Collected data
Lemma batch_aborted_by_failing_call_witness :
  let r := registerBatchHandler "X" Samples.H (__init__ []) in
  let bad : Task := (Fn "X" (Raises "boom"), []) in
  let sched := map ARun ([Samples.X] ++ bad :: [Samples.X; Samples.Y])
               ++ [AResume] in
  maintask (exec sched r) = Failed attribute_error ∧
  effects (exec sched r) = effects r ++ map EvCall ([Samples.X] ++ [bad]) ∧
  tasks (exec sched r) = [Samples.X; Samples.Y] ∧
  logger (exec sched r) = logger r ∧
  effects (exec [AResume; ARun Samples.Y; AResume] (exec sched r))
  = effects r ++ map EvCall ([Samples.X] ++ [bad]).
Proof.
  apply (batch_aborted_by_failing_call
           (registerBatchHandler "X" Samples.H (__init__ [])) Samples.H
           [Samples.X] (Fn "X" (Raises "boom"), []) [Samples.X; Samples.Y]
           "boom" [AResume; ARun Samples.Y; AResume]); try reflexivity.
  repeat constructor.
Defined.

End BatchedRunnerMore.

Section FacadeMore.

Import DocumentBatchedOrderedRunner.

Implicit Types (store : list OrderedRunner.t) (calls : list facade_call).

Lemma facade_run_lookup (c : facade_call) store u r :
  store !! u = Some r →
  run c.1.1 c.1.2 c.2 store !! u
  = Some (if decide (docRunner c.1.1 = u)
          then OrderedRunner.run (wrapped c).1 (wrapped c).2 r else r).
Proof.
  intros Hr. unfold run, wrapped.
  destruct (batchHandler c.1.1 !! __name__ c.1.2) as [h|];
    (case_decide as Hd;
     [rewrite Hd, list_lookup_alter_eq, Hr
     |rewrite list_lookup_alter_ne by done]); done.
Qed.
(** * Renewable portfolio dashboard: file resolution and aggregation layer

    A shallow embedding of the data layer of [src/app.py]: the class
    [RenewablePortfolioDashboard] (root discovery, site catalogue, the three
    file resolvers, the historical rolling average) and the data preparation
    of the annual distribution, the duration curve and the covariate scatter
    plots.

    Conventions of the embedding.
    - The file system is a finite directory tree; a [Path] is a sequence of
      name components, relative to the working directory or absolute, as
      [pathlib] keeps it.  Site, metric and temporal tokens are single
      components.
    - A parquet file holds a table ([DataFrame]); numeric entries are exact
      rationals standing for the floating point values of the program, a
      missing entry is [NaN], anything else is [Text].
    - Python exceptions are values of [exn]; a computation that can raise
      has type [result A].  Console output ([print]) and the construction of
      the plotly figure are not part of the model. *)

From Stdlib Require Import Ascii QArith Qcanon Qround Lqa DecimalString.
From stdpp Require Import gmap strings list sorting numbers.

Close Scope Q_scope.
Close Scope Qc_scope.

Set Warnings "-register-all".

(* ================================================================== *)
(** * Python values, exceptions and tables *)
(* ================================================================== *)

Module Py.

(** Exceptions the modelled code can meet; all derive from [Exception]. *)
Inductive exn : Type :=
  | KeyError (key : string)
  | UnboundLocalError (var : string)
  | TypeError
  | ValueError
  | FileNotFoundError
  | NotADirectoryError
  | ArrowInvalid.

Global Instance exn_eq_dec : EqDecision exn.
Proof. solve_decision. Defined.

Inductive result (A : Type) : Type :=
  | Ok (a : A)
  | Raise (e : exn).
Global Arguments Ok {A} a.
Global Arguments Raise {A} e.

Global Instance result_eq_dec `{EqDecision A} : EqDecision (result A).
Proof. solve_decision. Defined.

Global Instance result_ret : MRet result := λ A a, Ok a.
Global Instance result_bind : MBind result := λ A B k m,
  match m with
  | Ok a => k a
  | Raise e => Raise e
  end.

(** [try: body / except Exception: handler] *)
Definition try_except {A} (body : result A) (handler : exn → A) : A :=
  match body with
  | Ok a => a
  | Raise e => handler e
  end.

Fixpoint mapM {A B} (f : A → result B) (l : list A) : result (list B) :=
  match l with
  | [] => Ok []
  | x :: l' => y ← f x; ys ← mapM f l'; Ok (y :: ys)
  end.

(** A table entry. *)
Inductive cell : Type :=
  | Num (q : Qc)
  | NaN
  | Text (s : string).

Global Instance cell_eq_dec : EqDecision cell.
Proof. solve_decision. Defined.

(** A row gives the entry under each label. *)
Definition row : Type := list (string * cell).
Definition setErrors (e : gmap string jsstring) : M unit := λ st,
  Ok ((), mkSt (config st) e (localStorage st) (amplify st) (owner st) (console st)).

(** [localStorage.getItem]: [None] is [null]. *)
Definition localStorage_getItem (key : string) : M (option jsstring) := λ st,
  Ok (localStorage st !! key, st).

(** [localStorage.setItem], on a storage without quota. *)
Definition localStorage_setItem (key : string) (value : jsstring) : M unit := λ st,
  Ok ((), mkSt (config st) (errors st) (<[key := value]> (localStorage st))
            (amplify st) (owner st) (console st)).

Definition Amplify_configure (a : AuthCognito) : M unit := λ st,
  Ok ((), mkSt (config st) (errors st) (localStorage st) (amplify st ++ [a])
            (owner st) (console st)).

Definition call_owner (c : call) : M unit := λ st,
  Ok ((), mkSt (config st) (errors st) (localStorage st) (amplify st)
            (owner st ++ [c]) (console st)).

Definition setEditingConfig (editing : bool) : M unit :=
  call_owner (setEditingConfig_call editing).

Definition onConfigSet : M unit := call_owner onConfigSet_call.

Definition console_log (line : jsstring) : M unit := λ st,
  Ok ((), mkSt (config st) (errors st) (localStorage st) (amplify st)
            (owner st) (console st ++ [line])).

Definition configureAmplify (config : Config) : M unit :=
  Amplify_configure {|
    auth_region := cognito_region (cognito config);
    auth_userPoolId := cognito_userPoolId (cognito config);
    auth_userPoolClientId := cognito_userPoolClientId (cognito config);
    auth_identityPoolId := cognito_identityPoolId (cognito config)
  |}.

(** [!s.trim()] *)
Definition missing (s : jsstring) : bool := negb (truthy_string (trim s)).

- **GOAL OF THE EXERCISE**
Word for word, repeat each entry shown above.

- **SOLUTION FOR THIS PROBLEM**
Lemma batch_aborted_by_failing_call_witness :
  let r := registerBatchHandler "X" Samples.H (__init__ []) in
  let bad : Task := (Fn "X" (Raises "boom"), []) in
  let sched := map ARun ([Samples.X] ++ bad :: [Samples.X; Samples.Y])
               ++ [AResume] in
  maintask (exec sched r) = Failed attribute_error ∧
  effects (exec sched r) = effects r ++ map EvCall ([Samples.X] ++ [bad]) ∧
  tasks (exec sched r) = [Samples.X; Samples.Y] ∧
  logger (exec sched r) = logger r ∧
  effects (exec [AResume; ARun Samples.Y; AResume] (exec sched r))
  = effects r ++ map EvCall ([Samples.X] ++ [bad]).
Proof.
  apply (batch_aborted_by_failing_call
           (registerBatchHandler "X" Samples.H (__init__ [])) Samples.H
           [Samples.X] (Fn "X" (Raises "boom"), []) [Samples.X; Samples.Y]
           "boom" [AResume; ARun Samples.Y; AResume]); try reflexivity.
  repeat constructor.
Defined.

End BatchedRunnerMore.

Section FacadeMore.

Import DocumentBatchedOrderedRunner.

Implicit Types (store : list OrderedRunner.t) (calls : list facade_call).

Lemma facade_run_lookup (c : facade_call) store u r :
  store !! u = Some r →
  run c.1.1 c.1.2 c.2 store !! u
  = Some (if decide (docRunner c.1.1 = u)
          then OrderedRunner.run (wrapped c).1 (wrapped c).2 r else r).
Proof.
  intros Hr. unfold run, wrapped.
  destruct (batchHandler c.1.1 !! __name__ c.1.2) as [h|];
    (case_decide as Hd;
     [rewrite Hd, list_lookup_alter_eq, Hr
     |rewrite list_lookup_alter_ne by done]); done.
Qed.
(** * Renewable portfolio dashboard: file resolution and aggregation layer

    A shallow embedding of the data layer of [src/app.py]: the class
    [RenewablePortfolioDashboard] (root discovery, site catalogue, the three
    file resolvers, the historical rolling average) and the data preparation
    of the annual distribution, the duration curve and the covariate scatter
    plots.

    Conventions of the embedding.
    - The file system is a finite directory tree; a [Path] is a sequence of
      name components, relative to the working directory or absolute, as
      [pathlib] keeps it.  Site, metric and temporal tokens are single
      components.
    - A parquet file holds a table ([DataFrame]); numeric entries are exact
      rationals standing for the floating point values of the program, a
      missing entry is [NaN], anything else is [Text].
    - Python exceptions are values of [exn]; a computation that can raise
      has type [result A].  Console output ([print]) and the construction of
      the plotly figure are not part of the model. *)

From Stdlib Require Import Ascii QArith Qcanon Qround Lqa DecimalString.
From stdpp Require Import gmap strings list sorting numbers.

Close Scope Q_scope.
Close Scope Qc_scope.

Set Warnings "-register-all".

(* ================================================================== *)
(** * Python values, exceptions and tables *)
(* ================================================================== *)

Module Py.

(** Exceptions the modelled code can meet; all derive from [Exception]. *)
Inductive exn : Type :=
  | KeyError (key : string)
  | UnboundLocalError (var : string)
  | TypeError
  | ValueError
  | FileNotFoundError
  | NotADirectoryError
  | ArrowInvalid.

Global Instance exn_eq_dec : EqDecision exn.
Proof. solve_decision. Defined.

Inductive result (A : Type) : Type :=
  | Ok (a : A)
  | Raise (e : exn).
Global Arguments Ok {A} a.
Global Arguments Raise {A} e.

Global Instance result_eq_dec `{EqDecision A} : EqDecision (result A).
Proof. solve_decision. Defined.

Global Instance result_ret : MRet result := λ A a, Ok a.
Global Instance result_bind : MBind result := λ A B k m,
  match m with
  | Ok a => k a
  | Raise e => Raise e
  end.

(** [try: body / except Exception: handler] *)
Definition try_except {A} (body : result A) (handler : exn → A) : A :=
  match body with
  | Ok a => a
  | Raise e => handler e
  end.

Fixpoint mapM {A B} (f : A → result B) (l : list A) : result (list B) :=
  match l with
  | [] => Ok []
  | x :: l' => y ← f x; ys ← mapM f l'; Ok (y :: ys)
  end.

(** A table entry. *)
Inductive cell : Type :=
  | Num (q : Qc)
  | NaN
  | Text (s : string).

Global Instance cell_eq_dec : EqDecision cell.
Proof. solve_decision. Defined.

(** A row gives the entry under each label. *)
Definition row : Type := list (string * cell).
Definition setErrors (e : gmap string jsstring) : M unit := λ st,
  Ok ((), mkSt (config st) e (localStorage st) (amplify st) (owner st) (console st)).

(** [localStorage.getItem]: [None] is [null]. *)
Definition localStorage_getItem (key : string) : M (option jsstring) := λ st,
  Ok (localStorage st !! key, st).

(** [localStorage.setItem], on a storage without quota. *)
Definition localStorage_setItem (key : string) (value : jsstring) : M unit := λ st,
  Ok ((), mkSt (config st) (errors st) (<[key := value]> (localStorage st))
            (amplify st) (owner st) (console st)).

Definition Amplify_configure (a : AuthCognito) : M unit := λ st,
  Ok ((), mkSt (config st) (errors st) (localStorage st) (amplify st ++ [a])
            (owner st) (console st)).

Definition call_owner (c : call) : M unit := λ st,
  Ok ((), mkSt (config st) (errors st) (localStorage st) (amplify st)
            (owner st ++ [c]) (console st)).

Definition setEditingConfig (editing : bool) : M unit :=
  call_owner (setEditingConfig_call editing).

Definition onConfigSet : M unit := call_owner onConfigSet_call.

Definition console_log (line : jsstring) : M unit := λ st,
  Ok ((), mkSt (config st) (errors st) (localStorage st) (amplify st)
            (owner st) (console st ++ [line])).

Definition configureAmplify (config : Config) : M unit :=
  Amplify_configure {|
    auth_region := cognito_region (cognito config);
    auth_userPoolId := cognito_userPoolId (cognito config);
    auth_userPoolClientId := cognito_userPoolClientId (cognito config);
    auth_identityPoolId := cognito_identityPoolId (cognito config)
  |}.

(** [!s.trim()] *)
Definition missing (s : jsstring) : bool := negb (truthy_string (trim s)).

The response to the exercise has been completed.